Insect pests are almost a year-round problem in Alabama. Pests can be above ground or below-ground. While it is somewhat easier to observe foliar insects, it is a daunting task to really know what is inside the soil before it is too late. Various soil insects such as wireworms, cutworms and white grubs among many others are regular occurrence in commercial and home vegetable gardens. It is always very important to take a shovel sample of soil in raised beds or open field to retrieve sample of insect pests that may be infesting the soil. Always use the camera on your smart phones to take pictures and share them with your Extension Agent for proper identification.

Measuring Soil Pests

The following are some common measures to measure soil pests:

  • Grassy areas turned into vegetable production areas typically seem to suffer from soil insects since grasses provide an ideal habitat for many as early season host plants. Occasional soil tillage early in the spring and in fall can be effective in disrupting the life stages of soil insects and expose them to natural enemies.
  • Carefully plan your crop rotation as repeated planting of same crops can encourage buildup of soil pests that can be very difficult to control. Interplanting with diverse families of plants can confuse pests and encourage natural enemies to some extent.
  • Control weeds carefully in and around your vegetable production area as pests like to hide or breed in unmanaged vegetation.
  • When using soil granular insecticide, remember to put it in furrow or mixed with the top several inches of soil, so that pests may contact the active ingredient.
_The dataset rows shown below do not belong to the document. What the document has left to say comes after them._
(** The snake-case form of a name is the name with every upper-case
    letter, a character with a code from 65 to 90, replaced by an
    underscore followed by its lower-case form, the character 32 codes
    higher, and every other character kept.  So it has no upper-case
    letter, it is longer than the name by the number of its upper-case
    letters, a name without upper-case letters is left as it is, and
    converting twice is converting once. *)
Theorem toSnakeCase_normal_form (name : string) :
  list_ascii_of_string (toSnakeCase name)
  = flat_map (fun c =>
                if ((65 <=? nat_of_ascii c)
                    && (nat_of_ascii c <=? 90))%nat
                then ["_"%char; ascii_of_nat (nat_of_ascii c + 32)]
                else [c])
             (list_ascii_of_string name)
  /\ Forall (fun c => (nat_of_ascii c < 65 \/ 90 < nat_of_ascii c)%nat)
            (list_ascii_of_string (toSnakeCase name))
  /\ toSnakeCase (toSnakeCase name) = toSnakeCase name
  /\ String.length (toSnakeCase name)
     = String.length name
       + length (filter (fun c =>
                           ((65 <=? nat_of_ascii c)
                            && (nat_of_ascii c <=? 90))%nat)
                        (list_ascii_of_string name))
  /\ (Forall (fun c => (nat_of_ascii c < 65 \/ 90 < nat_of_ascii c)%nat)
             (list_ascii_of_string name) ->
      toSnakeCase name = name).
Proof.
  assert (Hupper : forall c,
             isUpper c = false
             <-> (nat_of_ascii c < 65 \/ 90 < nat_of_ascii c)%nat).
  { intros c. unfold isUpper. rewrite andb_false_iff.
    rewrite Nat.leb_gt, Nat.leb_gt. reflexivity. }
  split; [apply toSnakeCase_characters |].
  split.
  { pose proof (toSnakeCase_no_upper name) as H. revert H.
    apply Forall_impl. intros c. apply Hupper. }
  split; [apply toSnakeCase_fixed, toSnakeCase_no_upper |].
  split.
  - induction name as [| c rest IH];
      cbn [toSnakeCase list_ascii_of_string filter String.length];
      [reflexivity |].
    change ((65 <=? nat_of_ascii c) && (nat_of_ascii c <=? 90))%nat
      with (isUpper c).
    destruct (isUpper c); cbn [String.length length]; rewrite IH; lia.
  - intros H. apply toSnakeCase_fixed. revert H.
    apply Forall_impl. intros c. apply Hupper.
Qed.

(** ** Further properties of the classic normaliser *)

(** *** Literal values *)

Lemma mapE_parseValue (values : list ValueNode) :
  Forall (fun value =>
            if isLiteral value
            then exists printed, parseValue value = inr printed
            else parseValue value = inl UnsupportedLiteral) values ->
  if forallb isLiteral values
  then exists items, mapE parseValue values = inr items
  else mapE parseValue values = inl UnsupportedLiteral.
Proof.
  induction 1 as [| value rest Hvalue _ IH]; simpl.
  - eexists; reflexivity.
  - destruct (isLiteral value); simpl.
    + destruct Hvalue as (printed & ->).
      destruct (forallb isLiteral rest).
      * destruct IH as (items & ->). eexists; reflexivity.
      * rewrite IH. reflexivity.
    + rewrite Hvalue. reflexivity.
Qed.

Lemma parseValue_isLiteral :
  forall value,
    if isLiteral value
    then exists printed, parseValue value = inr printed
    else parseValue value = inl UnsupportedLiteral.
Proof.
  fix IH 1. intros [name | n | text | s | b | | s | values | fields];
    simpl; try (eexists; reflexivity); try reflexivity.
  assert (H : Forall (fun value =>
                        if isLiteral value
                        then exists printed, parseValue value = inr printed
                        else parseValue value = inl UnsupportedLiteral)
                     values).
  { induction values as [| v rest IHrest]; constructor;
      [apply IH | exact IHrest]. }
  apply mapE_parseValue in H.
  destruct (forallb isLiteral values).
  - destruct H as (items & ->). eexists; reflexivity.
  - rewrite H. reflexivity.
Qed.

(** [parseValue] prints exactly the values that hold no variable, no
    null and no object at any depth of list nesting; on every other
    value it throws the unsupported-literal error, and no other. *)
Theorem parseValue_literals_only (value : ValueNode) :
  (isLiteral value = true <-> exists printed, parseValue value = inr printed)
  /\ (isLiteral value = false <-> parseValue value = inl UnsupportedLiteral)
  /\ (forall e, parseValue value = inl e -> e = UnsupportedLiteral).
Proof.
  pose proof (parseValue_isLiteral value) as H.
  destruct (isLiteral value).
  - destruct H as (printed & H). rewrite H.
    split; [split; [eauto | reflexivity] |].
    split; [split; discriminate | discriminate].
  - rewrite H.
    split; [split; [discriminate | intros (p & Hp); discriminate] |].
    split; [split; reflexivity |]. intros e He. congruence.
Qed.

(** *** What the traversal records *)

Lemma recordAll_nil (s : NormalizerState) : recordAll [] s = s.
Proof. destruct s; reflexivity. Qed.

Lemma recordAll_app (a b : list string) (s : NormalizerState) :
  recordAll (a ++ b) s = recordAll b (recordAll a s).
Proof.
  unfold recordAll; simpl. rewrite fold_left_app.
  rewrite <- surjective_pairing. reflexivity.
Qed.

Lemma recordAll_table (names : list string) (s : NormalizerState) :
  variableTable (recordAll names s)
  = fold_left assignNull names (variableTable s).
Proof.
  unfold recordAll, variableTable; simpl. symmetry.
  apply surjective_pairing.
Qed.

Lemma visitValue_records :
  forall value s,
    visitValue value s = inr (tt, recordAll (variablesOfValue value) s).
Proof.
  fix IH 1. intros [name | n | text | str | b | | str | values | fields] s;
    simpl; unfold ret; rewrite ?recordAll_nil; try reflexivity.
  - revert s. induction values as [| v rest IHrest]; intros s; simpl.
    + unfold ret. rewrite recordAll_nil. reflexivity.
    + unfold andThen. rewrite IH, IHrest, recordAll_app. reflexivity.
  - revert s. induction fields as [| [k v] rest IHrest]; intros s; simpl.
    + unfold ret. rewrite recordAll_nil. reflexivity.
    + unfold andThen. rewrite IH, IHrest, recordAll_app. reflexivity.
Qed.

Lemma visitArguments_records (args : list ArgumentNode) :
  forall s,
    visitArguments args s
    = inr (tt, recordAll (variablesOfArguments args) s).
Proof.
  induction args as [| arg rest IH]; intros s; simpl.
  - unfold ret. rewrite recordAll_nil. reflexivity.
  - unfold andThen. rewrite visitValue_records, IH.
    unfold variablesOfArguments. simpl. rewrite recordAll_app.
    reflexivity.
Qed.

Lemma visitDirective_kept (directive : DirectiveNode) s :
  isKept directive = true ->
  visitDirective directive s
  = inr (Some directive,
         recordAll match dArguments directive with
                   | Some args => variablesOfArguments args
                   | None => []
                   end s).
Proof.
  unfold isKept, visitDirective, visitors.Directive. intros H.
  apply andb_prop in H. destruct H as (Ha & Hc).
  apply negb_true_iff in Ha, Hc. rewrite Ha, Hc.
  unfold andThen, ret.
  destruct (dArguments directive) as [args |].
  - rewrite visitArguments_records. reflexivity.
  - rewrite recordAll_nil. reflexivity.
Qed.

Lemma visitDirective_dropped (directive : DirectiveNode) s r s' :
  isKept directive = false ->
  visitDirective directive s = inr (r, s') ->
  r = None /\ variableTable s' = variableTable s
  /\ fragments s' = fragments s.
Proof.
  unfold isKept, visitDirective, visitors.Directive. intros Hk H.
  destruct (String.eqb (dName directive) "argumentDefinitions").
  - unfold andThen, get, raise, modify, ret in H.
    destruct (argumentDefinitions s); [discriminate |].
    inversion H; subst. repeat split.
  - destruct (String.eqb (dName directive) "connection");
      [| discriminate].
    inversion H; subst. repeat split.
Qed.

Lemma visitDirective_Throw (directive : DirectiveNode) s e :
  visitDirective directive s = inl e ->
  e = DuplicateArgumentDefinitions
  /\ dName directive = "argumentDefinitions"
  /\ argumentDefinitions s <> None.
Proof.
  destruct (isKept directive) eqn:Hk.
  - rewrite visitDirective_kept by exact Hk. discriminate.
  - unfold visitDirective, visitors.Directive.
    destruct (String.eqb (dName directive) "argumentDefinitions") eqn:E.
    + apply String.eqb_eq in E.
      unfold andThen, get, raise, modify, ret.
      destruct (argumentDefinitions s); [| discriminate].
      intros H; inversion H; subst.
      split; [reflexivity | split; [exact E | discriminate]].
    + unfold isKept in Hk. rewrite E in Hk.
      destruct (String.eqb (dName directive) "connection");
        [unfold andThen, ret; discriminate | discriminate Hk].
Qed.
Soil insecticides may also need moisture for activation – simply dropping a high concentration of granules on the top soil may not be effective for immature insects living near the root zone of plants.
  • Do not cut the application rate of soil granular insecticides below the minimum as that will be ineffective the insect and may promote insecticide resistance. Follow the IPM Guide in your state and develop a site-specific IPM plan for your garden or farm.
  • During drought, reduce insecticide usage overall to avoid flaring up spider mites and other pests. Remember to irrigate frequently and reduce any plant stress under dry conditions.
  • Example of granular insecticides (organic/conventional): Bug-N-Sluggo (iron phosphate and spinosad), Monterey Ant Control and Fertilome Come-and-get-it (spinosad), Sevin Granule (zeta-cypermethrin), Hi-Yield or Ortho Garden Insect Killer (bifenthrin).
  • If you are in Alabama, don’t forget to sign up for the Alabama IPM Communicator e-newsletter as the production season begins to stay informed of pest occurrences statewide. Visit https://www.aces.edu/blog/topics/ipm-farming/alabama-ipm-communicator-newsletter/ and complete the online form to join the email list.

 

 

Did you find this helpful?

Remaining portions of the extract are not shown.